___ STORED DATA
(** * Smart Repository Assistant: classifier, size bands, analytics, webhook

    A shallow embedding of the decision logic of [issue_bot.py], [config.py],
    [analytics.py] and [app.py], with the properties stated about it.

    Conventions of the embedding:
    - A Python [str] is a [string]; a character of a [string] is the code
      point of the same number, so texts range over all strings of code
      points below 256. [str.lower], [\w] under [re.IGNORECASE] and
      [hmac.compare_digest] are written out for all of these characters.
    - Python [float] values are exact rationals ([Q]); [float('inf')] is a
      separate constructor.
    - A [dict] whose iteration order matters is an association list in
      insertion order; a getter's result is [None] for the empty dict it
      returns after an exception.
    - A call that may raise has an [outcome]; every [try/except] of the
      source is written out. *)

From Stdlib Require Import Bool Arith List Lia ZArith QArith Qminmax Lqa.
From Stdlib Require Import Ascii String.
From Stdlib Require Import Permutation Sorted.
Import ListNotations.

Close Scope Q_scope.
Open Scope string_scope.
Open Scope list_scope.
Open Scope nat_scope.

(* ===================================================================== *)
(** ** Python string primitives *)
(* ===================================================================== *)

Module PyStr.
(** Modelled from the spec: the state of a run of the missing
    [generateEmbeddings]: the Vector Store (one Document per path), the
    counts of the summary, and the number of calls of the Embedding
    Client. *)
Record Outcome : Type := {
  store : gmap jsstring Stored;
  summary : Summary;
  embedCalls : nat
}.

(** Modelled from the spec: a path "matches an entry" of a list of path
    prefixes "(prefix or exact match)"; the matching of
    [generate-embeddings] is missing. *)
Definition matches (dirs : list jsstring) (path : jsstring) : bool :=
  existsb (startsWith path) dirs.

Definition count_created (s : Summary) : Summary :=
  {| created := S (created s); updated := updated s; deleted := deleted s; failed := failed s |}.
Definition count_updated (s : Summary) : Summary :=
  {| created := created s; updated := S (updated s); deleted := deleted s; failed := failed s |}.
Definition count_failed (s : Summary) : Summary :=
  {| created := created s; updated := updated s; deleted := deleted s; failed := S (failed s) |}.
Definition count_deleted (n : nat) (s : Summary) : Summary :=
  {| created := created s; updated := updated s; deleted := (n + deleted s)%nat; failed := failed s |}.

(** Modelled from the spec: step 3 of the algorithm for one document marked
    for re-indexing (the loop body of [generateEmbeddings] is missing): run
    the Chunker, give the chunk texts to the Embedding Client as one batch,
    and replace the document's chunks together with the hash and the
    visibility flag; an empty document is recorded with zero chunks; a
    failure is counted in [failed] and leaves the store as it was. *)
Definition reindex_document (publicPaths : list jsstring) (is_new : bool)
    (d : Document) (acc : Outcome) : Outcome :=
  let texts := chunk (doc_content d) maxTokens in
  let record vs calls :=
    {| store := <[doc_path d := {| st_hash := hash (doc_content d);
                                   st_public := matches publicPaths (doc_path d);
                                   st_chunks := combine texts vs |}]> (store acc);
       summary := (if is_new then count_created else count_updated) (summary acc);
       embedCalls := calls |} in
  match texts with
  | [] => record [] (embedCalls acc)
  | _ :: _ =>
      match embed texts with
      | Some vs => record vs (S (embedCalls acc))
      | None => {| store := store acc; summary := count_failed (summary acc);
                   embedCalls := S (embedCalls acc) |}
      end
  end.
(* ================================================================== *)
(** ** What a failed handshake prints *)

(** X14.  A handshake that fails by an exception prints the diagnostic of
    line 55 with that exception: a failed GET, a 4xx or 5xx status, a
    stream that breaks -- and when the message of the exception cannot be
    printed, that print raises [UnicodeEncodeError] out of the [except]
    clause.  A handshake that fails without an exception prints no
    diagnostic of its own: a stream that ends before its first event leaves
    the connecting message and the GET only, a first event of another type
    adds just the line that shows the event. *)
Theorem connect_sse_diagnostics (E : env) (m : machine) :
  let start := [Print (PConnecting (sse_url (self m)));
                HttpGet (sse_url (self m)) sse_headers] in
  (forall e,
      requests_get E (sse_url (self m)) sse_headers = Raise e ->
      connect_sse E m
      = if has_surrogate (message e) then (Raise unicode_error, logged m start)
        else (Return false, logged m (start ++ [Print (PSseError e)])))
  /\ (forall resp,
         requests_get E (sse_url (self m)) sse_headers = Return resp ->
         (400 <= status_code resp < 600)%Z ->
         connect_sse E m
         = (Return false,
            logged m (start ++ [Print (PSseError (Exn HTTPError "HTTP error status"))])))
  /\ (forall resp,
         requests_get E (sse_url (self m)) sse_headers = Return resp ->
         ~ (400 <= status_code resp < 600)%Z ->
         (forall e,
             events resp = SseFails e ->
             connect_sse E m
             = if has_surrogate (message e) then (Raise unicode_error, logged m start)
               else (Return false, logged m (start ++ [Print (PSseError e)])))
         /\ (events resp = SseClosed ->
             connect_sse E m = (Return false, logged m start))
         /\ (forall ev rest,
                events resp = SseNext ev rest ->
                event ev <> "endpoint" ->
                connect_sse E m
                = (Return false,
                   logged m (start ++ [Print (PSseEvent (event ev) (data ev))])))).
Proof.
  cbv zeta. rewrite connect_sse_unfold. cbv zeta.
  assert (Hhandler : forall e,
             (print (PSseError e) ;; ret false)%py
               (logged m [Print (PConnecting (sse_url (self m)));
                          HttpGet (sse_url (self m)) sse_headers])
             = if has_surrogate (message e)
               then (Raise unicode_error,
                     logged m [Print (PConnecting (sse_url (self m)));
                               HttpGet (sse_url (self m)) sse_headers])
               else (Return false,
                     logged m ([Print (PConnecting (sse_url (self m)));
                                HttpGet (sse_url (self m)) sse_headers]
                               ++ [Print (PSseError e)]))).
  { intros e. rewrite connect_sse_handler.
    destruct (has_surrogate (message e)); [reflexivity|].
    rewrite logged_logged. reflexivity. }
  split; [|split].
  - intros e ->. apply Hhandler.
  - intros resp -> Hstatus. rewrite (raise_for_status_error resp Hstatus).
    apply (Hhandler (Exn HTTPError "HTTP error status")).
  - intros resp -> Hstatus. rewrite (raise_for_status_pass resp Hstatus).
    split; [|split].
    + intros e ->. apply Hhandler.
    + intros ->. reflexivity.
    + intros ev rest -> Hevent.
      unfold connect_sse_event.
      unfold bind at 1. rewrite print_run by reflexivity.
      destruct (String.eqb_spec (event ev) "endpoint"); [contradiction|].
      unfold ret. rewrite logged_logged. reflexivity.
Qed.
(** One turn never raises: it counts a success and records the backup
    path, or it counts an error; and it issued the GET for the gateway's
    id when the gateway has one. *)
Lemma remediate_one_total (s : session) (base_url : string) (d : dict)
    (ok ko : nat) (files : list backup_path) (w : world) :
  exists acc' new,
    fst (remediate_one s base_url (JObj d) (ok, ko, files) w) = Ok acc' /\
    w_log (snd (remediate_one s base_url (JObj d) (ok, ko, files) w))
      = new ++ w_log w /\
    ((exists p, acc' = (S ok, ko, files ++ [p])) \/
     acc' = (ok, S ko, files)) /\
    get_requests (rev new) =
      match dict_get "id" d with
      | Some t1_id => [HttpGet (UrlTier1 base_url t1_id) []]
      | None => []
      end.
Proof.
  destruct (dict_get "id" d) as [t1_id|] eqn:Hid.
  - rewrite remediate_one_with_id with (t1_id := t1_id) by done.
    destruct (update_one_get s base_url t1_id true "backups" w)
      as (post & E & F).
    destruct (update_t1_relocation s base_url t1_id true "backups" w)
      as [[rb|e] w1]; simpl in E |- *.
    + eexists _, (post ++ [_; _]).
      repeat split; [by rewrite E, <- app_assoc | left; eauto |].
      by rewrite rev_app_distr, get_requests_app,
        (get_requests_none post).
    + rewrite E. eexists _, ((EvPrint _ :: post) ++ [_; _]).
      repeat split; [by rewrite <- app_assoc | by right |].
      rewrite rev_app_distr, get_requests_app,
        (get_requests_none (_ :: post)); [done|].
      constructor; [done | exact F].
  - rewrite remediate_one_without_id by done. simpl.
    eexists _, [_]. repeat split. by right.
Qed.

Lemma remediate_selected_total (s : session) (base_url : string)
    (ds : list dict) (ok0 ko0 : nat) (files0 : list backup_path) (w : world) :
  exists ok ko files new,
    fst (remediate_selected s base_url (map JObj ds) (ok0, ko0, files0) w)
      = Ok ((ok0 + ok)%nat, (ko0 + ko)%nat, files0 ++ files) /\
    w_log (snd (remediate_selected s base_url (map JObj ds)
                  (ok0, ko0, files0) w)) = new ++ w_log w /\
    (ok + ko)%nat = length ds /\
    length files = ok /\
    get_requests (rev new) =
      map (fun t1_id => HttpGet (UrlTier1 base_url t1_id) [])
          (omap (dict_get "id") ds).
Proof.
  revert ok0 ko0 files0 w.
  induction ds as [|d ds IH]; intros ok0 ko0 files0 w; simpl.
  - exists O, O, [], []. rewrite !Nat.add_0_r, app_nil_r. done.
  - destruct (remediate_one_total s base_url d ok0 ko0 files0 w)
      as (acc' & n1 & R1 & E1 & Hacc & G1).
    destruct (remediate_one s base_url (JObj d) (ok0, ko0, files0) w)
      as [r1 w1] eqn:H1; simpl in R1, E1. subst r1.
    rewrite !(bind_ok _ _ _ _ _ H1).
    destruct Hacc as [[p ->]| ->].
    + destruct (IH (S ok0) ko0 (files0 ++ [p]) w1)
        as (ok & ko & files & n2 & R2 & E2 & Hlen & Hfiles & G2).
      exists (S ok), ko, (p :: files), (n2 ++ n1).
      rewrite R2, E2, E1. repeat split.
      * f_equal. f_equal; [f_equal; lia|]. by rewrite <- app_assoc.
      * by rewrite app_assoc.
      * simpl. lia.
      * simpl. lia.
      * rewrite rev_app_distr, get_requests_app, G1, G2.
        by destruct (dict_get "id" d).
    + destruct (IH ok0 (S ko0) files0 w1)
        as (ok & ko & files & n2 & R2 & E2 & Hlen & Hfiles & G2).
      exists ok, (S ko), files, (n2 ++ n1).
      rewrite R2, E2, E1. repeat split.
      * f_equal. f_equal. f_equal. lia.
      * by rewrite app_assoc.
      * simpl. lia.
      * done.
      * rewrite rev_app_distr, get_requests_app, G1, G2.
        by destruct (dict_get "id" d).
Qed.
(** C8. On every failure path [loadNintendoRom] settles its promise with a
    stub instance: [__isStub] is true and [buttonDown] / [buttonUp] leave it
    as it is; a buffer without a valid iNES header is never handed to
    [embedNintendo]. *)
Theorem loadNintendoRom_failure_gives_stub (e : env) (p : page) (romName : string)
    (romBuffer : option (list Z)) (b : boot Runtime) :
  failing e p romBuffer b ->
  exists inst,
    snd (loadNintendoRom Runtime e p romName romBuffer b) = Some inst
    /\ __isStub inst = true
    /\ (forall player button,
          buttonDown Runtime runtimeButtonDown inst player button = inst /\
          buttonUp Runtime runtimeButtonUp inst player button = inst)
    /\ (hasValidNesHeader romBuffer = false ->
        embedded (fst (loadNintendoRom Runtime e p romName romBuffer b)) = embedded p).
Proof.
  intros Hfail.
  assert (Hmain : exists inst,
             snd (loadNintendoRom Runtime e p romName romBuffer b) = Some inst
             /\ __isStub inst = true).
  { unfold loadNintendoRom, createStubEmulator.
    destruct romBuffer as [rom|]; [|cbn; eauto].
    destruct (negb (isBrowser e) || negb (ensureNintendoLoaded e) || (length rom =? 0)%nat)
      eqn:Hpre; [cbn; eauto|].
    apply orb_false_iff in Hpre as [Hpre Hlen].
    apply orb_false_iff in Hpre as [Hbrowser Hembed].
    apply negb_false_iff in Hembed.
    destruct (container p) eqn:Hc; [|cbn; eauto].
    destruct (hasValidNesHeader (Some rom)) eqn:Hh; cbn [negb]; [|cbn; eauto].
    cbn [snd].
    apply boot_failure_gives_stub.
    destruct Hfail as [H|H|H|H|H|H1 H2|before after H1 H2 H3|H1 H2]; try congruence.
    - injection H as ->. discriminate.
    - left. split; assumption.
    - right. left. exists before, after. repeat split; assumption.
    - right. right. split; assumption. }
  destruct Hmain as (inst & Hres & Hstub).
  exists inst. split; [exact Hres|]. split; [exact Hstub|].
  split; [intros; apply stub_ignores_buttons; exact Hstub|].
  intros Hh. unfold loadNintendoRom, createStubEmulator.
  destruct romBuffer as [rom|].
  - destruct (negb (isBrowser e) || negb (ensureNintendoLoaded e) || (length rom =? 0)%nat).
    + cbn. destruct (isBrowser e), (container p); reflexivity.
    + destruct (container p) eqn:Hc.
      * rewrite Hh. cbn. destruct (isBrowser e); reflexivity.
      * cbn. rewrite ?Hc. destruct (isBrowser e); reflexivity.
  - cbn. destruct (isBrowser e), (container p); reflexivity.
Qed.

End LoaderProofs.

(** A ROM whose first bytes are not the iNES magic, in a page with a container
    and the runtime at hand: the stub is returned and nothing is embedded. *)
Lemma loadNintendoRom_failure_gives_stub_witness :
  exists inst,
    snd (Loader.loadNintendoRom unit (Loader.mkEnv true true true true)
           (Loader.mkPage (Some Loader.Cleared) [] false false) "smb.nes"
           (Some (repeat 0 16)) (Loader.mkBoot [] false []))
      = Some inst
    /\ Loader.__isStub inst = true
    /\ (forall player button,
          Loader.buttonDown unit (fun r _ _ => r) inst player button = inst /\
          Loader.buttonUp unit (fun r _ _ => r) inst player button = inst)
    /\ (Loader.hasValidNesHeader (Some (repeat 0 16)) = false ->
        Loader.embedded
          (fst (Loader.loadNintendoRom unit (Loader.mkEnv true true true true)
                  (Loader.mkPage (Some Loader.Cleared) [] false false) "smb.nes"
                  (Some (repeat 0 16)) (Loader.mkBoot [] false []))) = []).
Proof.
  apply (loadNintendoRom_failure_gives_stub unit (fun r _ _ => r) (fun r _ _ => r)
           (Loader.mkEnv true true true true)
           (Loader.mkPage (Some Loader.Cleared) [] false false) "smb.nes"
           (Some (repeat 0 16)) (Loader.mkBoot [] false [])).
  apply fail_header. vm_compute. reflexivity.
Defined.

(** ** Superseded loads *)

Section LoadTokenProofs.
Import Session.

Variable Runtime : Type.

Abbreviation sessionR := (session Runtime).
Abbreviation instanceR := (Loader.NesInstance Runtime).

(** Every load that starts takes a token above all earlier ones. *)
Lemma loadRomBegin_token_increases (s : sessionR) :
  exists t, loadRomBegin true s = (fst (loadRomBegin true s), Some t)
            /\ loadToken (fst (loadRomBegin true s)) = t
            /\ (loadToken s < t)%nat.
Proof. exists (S (loadToken s)). cbn. repeat split. lia. Qed.

Lemma loadRomSettle_stale (s : sessionR) (myToken : nat) (autoStart : bool) (inst : instanceR) :
  myToken <> loadToken s ->
  loadRomSettle myToken autoStart (Ret inst) s =
  mkSession (loadToken s) (status s) (isPlaying s) false (running s) (nes s)
            (resumeFromState s) (gamePaused s).
Proof.
  intros Hne. unfold loadRomSettle. cbn.
  apply Nat.eqb_neq in Hne. rewrite Hne. reflexivity.
Qed.

Lemma loadRomSettle_token (s : sessionR) (t : nat) (autoStart : bool)
    (loaded : outcome instanceR) :
  loadToken (loadRomSettle t autoStart loaded s) = loadToken s.
Proof.
  unfold loadRomSettle. destruct loaded as [inst|]; cbn; [|reflexivity].
  destruct (negb (t =? loadToken s)%nat); [reflexivity|].
  destruct (Loader.__isStub inst); [reflexivity|].
  destruct autoStart; reflexivity.
Qed.

Lemma loadRomSettle_isLoading_irrelevant (s : sessionR) (t : nat) (autoStart : bool)
    (loaded : outcome instanceR) (l : bool) :
  loadRomSettle t autoStart loaded
    (mkSession (loadToken s) (status s) (isPlaying s) l (running s) (nes s)
               (resumeFromState s) (gamePaused s))
  = loadRomSettle t autoStart loaded s.
Proof.
  unfold loadRomSettle. destruct loaded as [inst|]; cbn; [|reflexivity].
  destruct (negb (t =? loadToken s)%nat); [reflexivity|].
  destruct (Loader.__isStub inst); [reflexivity|].
  destruct autoStart; reflexivity.
Qed.
(** X17. With filters that keep the length of a row: when every row of the
    EEG window is shorter than [psd_size], no channel gets to the spectrum,
    so the band sums and the engagement sum of the tick are all zero. *)
Theorem short_windows_contribute_nothing DF self board idx head bands :
  keeps_length DF ->
  (forall eeg_data gyro_data ppg_data,
     pull_windows self board = Ok (eeg_data, gyro_data, ppg_data) ->
     short_rows self eeg_data) ->
  measure DF self board = Ok (Some (idx, head, bands)) ->
  exists bad_channels,
    tick_phases DF self board bad_channels (replicate 5 F64.zero) F64.zero
      head bands
    /\ idx = raw_engagement bad_channels F64.zero.
Proof.
  intros Hk Hshort (bad & sums & acc & Hphases & ->)%measure_some.
  exists bad.
  assert (sums = replicate 5 F64.zero /\ acc = F64.zero) as [-> ->]; [|done].
  destruct Hphases as (eeg & gyro & ppg & eeg' & eeg'' & _ & Hpull & _ & Href & _
                       & _ & Hloop & _).
  apply (eeg_processing_short _ _ _ _ _ _ _ Hk) in Hloop; [done|].
  apply (rereference_short _ _ _ Href). by apply (Hshort eeg gyro ppg).
Qed.

(** ** The range of the head movement *)

Lemma clip_unit x :
  F64.is_nan x = false ->
  F64.leb F64.zero (Np.clip x F64.zero F64.one) = true
  /\ F64.leb (Np.clip x F64.zero F64.one) F64.one = true.
Proof.
  intros H. unfold Np.clip, Np.maximum, Np.minimum. rewrite H, orb_false_r.
  destruct (F64.leb F64.zero x) eqn:E1.
  - rewrite H, orb_false_r. destruct (F64.leb x F64.one) eqn:E2.
    + split; assumption.
    + split; vm_compute; reflexivity.
  - split; vm_compute; reflexivity.
Qed.

(** X15. The head movement is NaN or lies between 0 and 1. *)
Theorem head_movement_in_unit_interval self gyro_data head :
  head_movement_of self gyro_data = Ok head ->
  F64.is_nan head = true
  \/ (F64.leb F64.zero head = true /\ F64.leb head F64.one = true).
Proof.
  unfold head_movement_of.
  destruct (metric_window self _) as [k|]; simpl; [|done].
  intros [= <-]. set (x := F64.div _ _).
  destruct (F64.is_nan x) eqn:E.
  - left. by destruct x.
  - right. by apply clip_unit.
Qed.

(** ** The weight of the oldest entry *)

Lemma weighted_nan_stays hist : forall s c,
  (foldl weighted_step (F64.nan, s, c) hist).1.1 = F64.nan.
Proof.
  induction hist as [|x hist IH]; intros s c; simpl; [done|]. apply IH.
Qed.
______
(TASK BRIEF) Your answer should be the lines above, from the line containing "s < t)%nat." up to and including the line containing "myToken <> loadToken s ->", reproduced exactly and with nothing else.

(EXERCISE SOLUTION)
            /\ (loadToken s < t)%nat.
Proof. exists (S (loadToken s)). cbn. repeat split. lia. Qed.

Lemma loadRomSettle_stale (s : sessionR) (myToken : nat) (autoStart : bool) (inst : instanceR) :
  myToken <> loadToken s ->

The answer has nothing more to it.